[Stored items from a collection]

....

(** [cse_scope]: pymbolic's scopes and the one pytential adds. *)
Module cse_scope.
Definition EVALUATION : string := "pymbolic_eval".
Definition EXPRESSION : string := "pymbolic_expr".
Definition GLOBAL : string := "pymbolic_global".
Definition DISCRETIZATION : string := "pytential_discretization".
End cse_scope.

(** ** Symbolic expressions

    The node kinds the properties below talk about.  [Var] and [Sum]
    are handled by the inherited pymbolic evaluator; the other two have
    a [map_...] method in execution.py.  The [extra_vars] dictionary of
    an [IterativeInverse] is kept as its list of items, and its [where]
    is a descriptor. *)

Inductive expr : Type :=
| Var (name : string)
| Sum (a b : expr)
| CommonSubexpression (child : expr) (scope : string)
| IterativeInverse (expression rhs : expr) (variable_name : string)
    (extra_vars : var_items) (where_ : DOFDescriptor)
with var_items : Type :=
| NoVars
| ConsVar (name : string) (e : expr) (rest : var_items).

Scheme expr_mut := Induction for expr Sort Prop
with var_items_mut := Induction for var_items Sort Prop.

(** Equality of expressions as dictionary keys (structural, as
    pymbolic's [Expression.__eq__]). *)
Fixpoint expr_eqb (x y : expr) {struct x} : bool :=
  match x, y with
  | Var n, Var m => String.eqb n m
  | Sum a b, Sum c d => expr_eqb a c && expr_eqb b d
  | CommonSubexpression c s, CommonSubexpression c' s' =>
      expr_eqb c c' && String.eqb s s'
  | IterativeInverse e r n vs d, IterativeInverse e' r' n' vs' d' =>
      expr_eqb e e' && expr_eqb r r' && String.eqb n n'
      && var_items_eqb vs vs' && DOFDescriptor_eq d d'
  | _, _ => false
  end
with var_items_eqb (x y : var_items) {struct x} : bool :=
  match x, y with
  | NoVars, NoVars => true
  | ConsVar n e r, ConsVar n' e' r' =>
      String.eqb n n' && expr_eqb e e' && var_items_eqb r r'
  | _, _ => false
  end.

(** ** The object store *)

(** A places dictionary: insertion-ordered items with distinct keys. *)
Definition pydict : Type := list (tag * pyval).

(** A cache: a dictionary keyed by expressions. *)
Definition cache : Type := list (expr * pyval).

(** The attribute [caches] of a collection or of a bound expression: a
    dictionary from cache names to caches. *)
Definition caches : Type := list (string * cache).

(** The attributes of a [GeometryCollection] instance.  [gc_ambient_dim_memo]
    is the slot [memoize_method] adds for the property [ambient_dim]. *)
Record GeometryCollection : Type := mk_collection {
  gc_places : loc;
  gc_caches : caches;
  gc_auto_where : DOFDescriptor * DOFDescriptor;
  gc_ambient_dim_memo : option nat
}.

(** The attributes of a [BoundExpression] instance.  [be_code] names the
    compiled instruction sequence, an object of the compiler.
    [__init__] does not assign [iprec]; [be_iprec] is [None] until some
    caller sets that attribute, and reading it before raises. *)
Record BoundExpression : Type := mk_bound {
  be_places : loc;
  be_sym_op_expr : expr;
  be_caches : caches;
  be_code : nat;
  be_iprec : option pyval
}.

Record World : Type := mk_world {
  dicts : list pydict;
  collections : list GeometryCollection;
  bound_exprs : list BoundExpression
}.

Definition empty_world : World := mk_world [] [] [].

(** Computations on the store that may raise. *)
Definition M (A : Type) : Type := World -> result A * World.

Definition ret {A : Type} (a : A) : M A := fun w => (Ok a, w).

Definition raise {A : Type} (e : exn) : M A := fun w => (Raise e, w).

Definition bind_M {A B : Type} (m : M A) (k : A -> M B) : M B :=
  fun w =>
    match m w with
    | (Ok a, w') => k a w'
    | (Raise e, w') => (Raise e, w')
    end.
Lemma py_strip_spec (s : string) :
  let R := list_ascii_of_string (py_strip s) in
  (forall c t, R = c :: t -> py_isspace c = false) /\
  (forall t c, R = (t ++ [c])%list -> py_isspace c = false) /\
  exists p q, s = p ++ (py_strip s ++ q).
Proof.
  intros R.
  destruct (lstrip_suffix s) as [p1 Hp1].
  destruct (lstrip_suffix (rev_str (lstrip s))) as [p2 Hp2].
  rewrite list_of_rev_str in Hp2.
  assert (HR : R = rev (list_ascii_of_string (lstrip (rev_str (lstrip s)))))
    by (unfold R, py_strip; apply list_of_rev_str).
  set (W := list_ascii_of_string (lstrip (rev_str (lstrip s)))) in *.
  split; [|split].
  - intros c t Ht. rewrite HR in Ht.
    assert (W = (rev t ++ [c])%list) as HW
      by (rewrite <- (rev_involutive W), Ht; reflexivity).
    rewrite HW, app_assoc in Hp2.
    apply (f_equal (@rev ascii)) in Hp2. rewrite rev_involutive, rev_app_distr in Hp2.
    simpl in Hp2. exact (lstrip_head s c _ Hp2).
  - intros t c Ht. rewrite HR in Ht.
    assert (W = c :: rev t) as HW
      by (rewrite <- (rev_involutive W), Ht, rev_app_distr; reflexivity).
    exact (lstrip_head _ c _ HW).
  - exists (string_of_list_ascii p1), (string_of_list_ascii (rev p2)).
    rewrite <- (string_of_list_ascii_of_string (py_strip s)).
    fold R. rewrite <- !string_of_app, HR, <- rev_app_distr, <- Hp2, rev_involutive, <- Hp1.
    symmetry. apply string_of_list_ascii_of_string.
Qed.

Lemma prefixb_app (n a b : string) : prefixb n a = true -> prefixb n (a ++ b) = true.
Proof.
  revert a; induction n as [|x n IH]; intros a; [reflexivity|].
  destruct a as [|y a]; [discriminate|].
  rewrite append_cons. simpl. rewrite !andb_true_iff. intros [H1 H2]. auto.
Qed.

Lemma py_contains_app_l (n a b : string) : py_contains n a = true -> py_contains n (a ++ b) = true.
Proof.
  induction a as [|x a IH].
  - simpl. rewrite orb_false_r. intros H. destruct n; [destruct b; reflexivity | discriminate].
  - rewrite append_cons. simpl. rewrite !orb_true_iff.
    intros [H|H]; [left; now apply (prefixb_app n (String x a)) | right; auto].
Qed.

Lemma py_contains_app_r (n a b : string) : py_contains n b = true -> py_contains n (a ++ b) = true.
Proof.
  induction a as [|x a IH]; [auto|].
  intros H. rewrite append_cons. simpl. apply orb_true_iff. right. auto.
Qed.

(* ------------------------------------------------------------------ *)
(** ** Cutting at the end sections *)

Lemma prefix_ci_app (p a b : string) : Re.prefix_ci p a = true -> Re.prefix_ci p (a ++ b) = true.
Proof.
  revert a; induction p as [|x p IH]; intros a; [reflexivity|].
  destruct a as [|y a]; [discriminate|].
  rewrite append_cons. simpl. rewrite !andb_true_iff. intros [H1 H2]. auto.
Qed.

Lemma contains_ci_app (p a b : string) :
  Re.contains_ci p a = true -> Re.contains_ci p (a ++ b) = true.
Proof.
  induction a as [|x a IH].
  - simpl. rewrite orb_false_r. intros H. destruct p; [destruct b; reflexivity | discriminate].
  - rewrite append_cons. simpl. rewrite !orb_true_iff.
    intros [H|H]; [left; now apply (prefix_ci_app p (String x a)) | right; auto].
Qed.

Lemma contains_ci_prefix (p a b : string) :
  Re.contains_ci p (a ++ b) = false -> Re.contains_ci p a = false.
Proof.
  intros H. destruct (Re.contains_ci p a) eqn:E; [|reflexivity].
  rewrite (contains_ci_app p a b E) in H. exact H.
Qed.

Lemma split_first_prefix (p s : string) : exists q, s = Re.split_first p s ++ q.
Proof.
  induction s as [|c s IH]; simpl.
  - destruct (Re.prefix_ci p ""); now exists "".
  - destruct (Re.prefix_ci p (String c s)); [now exists (String c s)|].
    destruct IH as [q Hq]. exists q. rewrite append_cons, <- Hq. reflexivity.
Qed.

Lemma split_first_absent (p s : string) :
  p <> "" -> Re.contains_ci p (Re.split_first p s) = false.
Proof.
  intros Hp.
  assert (He : Re.contains_ci p "" = false)
    by (destruct p; [congruence | reflexivity]).
  induction s as [|c s IH]; simpl.
  - destruct (Re.prefix_ci p ""); exact He.
  - destruct (Re.prefix_ci p (String c s)) eqn:Ep; [exact He|].
    change (Re.prefix_ci p (String c (Re.split_first p s)) || Re.contains_ci p (Re.split_first p s)
            = false).
    rewrite IH, orb_false_r.
    destruct (Re.prefix_ci p (String c (Re.split_first p s))) eqn:E; [|reflexivity].
    destruct (split_first_prefix p s) as [q Hq].
    rewrite Hq, <- append_cons, (prefix_ci_app _ _ q E) in Ep. exact Ep.
Qed.

Lemma section_pattern_nonempty (S : string) : section_pattern S <> "".
Proof. discriminate. Qed.

Lemma cut_sections_fold (secs : list string) (T : string) :
  let F := fold_left (fun C Section => Re.split_first (section_pattern Section) C) secs T in
  (exists q, T = F ++ q) /\
  forall S, In S secs -> Re.contains_ci (section_pattern S) F = false.
Proof.
  revert T; induction secs as [|S secs IH]; intros T F; simpl in F.
  - split; [exists ""; unfold F; symmetry; apply append_nil_str | intros _ []].
  - destruct (IH (Re.split_first (section_pattern S) T)) as [[q Hq] Hall]. fold F in Hq, Hall.
    destruct (split_first_prefix (section_pattern S) T) as [q0 Hq0].
    split.
    + exists (q ++ q0). rewrite <- append_assoc_str, <- Hq. exact Hq0.
    + intros S' [<-|HS']; [|auto].
      apply (contains_ci_prefix _ _ q). rewrite <- Hq.
      apply split_first_absent, section_pattern_nonempty.
Qed.

(* ------------------------------------------------------------------ *)
(** ** Collapsing newline runs *)

Lemma lead_nl_cons (c : ascii) (s : string) :
  lead_nl (String c s) = if Ascii.eqb c Re.nl then S (lead_nl s) else O.
Proof. reflexivity. Qed.

Lemma span_nl (t : string) :
  lead_nl (snd (Re.span (Ascii.eqb Re.nl) t)) = O /\
  (String.length (snd (Re.span (Ascii.eqb Re.nl) t)) <= String.length t)%nat.
Proof.
  induction t as [|c t IH]; [split; reflexivity|]. cbn [Re.span].
  destruct (Ascii.eqb Re.nl c) eqn:E.
  - destruct (Re.span (Ascii.eqb Re.nl) t) as [a b]. cbn [snd String.length] in *. lia.
  - cbn [snd String.length]. split; [|lia].
    rewrite lead_nl_cons, Ascii.eqb_sym, E. reflexivity.
Qed.

Lemma match_nl3_some (s rest : string) :
  Re.match_nl3 s = Some rest ->
  (3 <= lead_nl s)%nat /\ lead_nl rest = O /\ (String.length rest < String.length s)%nat.
Proof.
  destruct s as [|a [|b [|c t]]]; cbn [Re.match_nl3]; try discriminate.
  destruct (Ascii.eqb a Re.nl) eqn:Ea, (Ascii.eqb b Re.nl) eqn:Eb, (Ascii.eqb c Re.nl) eqn:Ec;
    cbn [andb]; try discriminate.
  intros H. injection H as <-. destruct (span_nl t) as [H1 H2].
  rewrite !lead_nl_cons, Ea, Eb, Ec. cbn [String.length]. lia.
Qed.

Lemma match_nl3_none (s : string) : Re.match_nl3 s = None -> (lead_nl s < 3)%nat.
Proof.
  destruct s as [|a [|b [|c t]]]; cbn [Re.match_nl3]; rewrite ?lead_nl_cons;
    repeat match goal with |- context [Ascii.eqb ?x Re.nl] => destruct (Ascii.eqb x Re.nl) end;
    cbn [andb lead_nl]; intros H; try discriminate; lia.
Qed.

Lemma prefixb_cons (a b : ascii) (p s : string) :
  prefixb (String a p) (String b s) = Ascii.eqb a b && prefixb p s.
Proof. reflexivity. Qed.

Lemma prefixb_nl3 (s : string) : prefixb nl3 s = true -> (3 <= lead_nl s)%nat.
Proof.
  unfold nl3. destruct s as [|a [|b [|c t]]]; rewrite ?prefixb_cons; try discriminate;
    rewrite ?andb_false_r; try discriminate.
  rewrite !andb_true_iff. intros [Ha [Hb [Hc _]]].
  rewrite !lead_nl_cons, !(Ascii.eqb_sym a), !(Ascii.eqb_sym b), !(Ascii.eqb_sym c), Ha, Hb, Hc. lia.
Qed.

Lemma no_nl3_cons (c : ascii) (x : string) :
  (lead_nl (String c x) < 3)%nat -> py_contains nl3 x = false -> py_contains nl3 (String c x) = false.
Proof.
  intros Hl Hx. change (prefixb nl3 (String c x) || py_contains nl3 x = false).
  rewrite Hx, orb_false_r.
  destruct (prefixb nl3 (String c x)) eqn:E; [|reflexivity].
  apply prefixb_nl3 in E. lia.
Qed.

....

Exercise details ▸ Every line that holds the string "bool" must be copied from the records above.

Answer for this exercise ▸
Fixpoint expr_eqb (x y : expr) {struct x} : bool :=
with var_items_eqb (x y : var_items) {struct x} : bool :=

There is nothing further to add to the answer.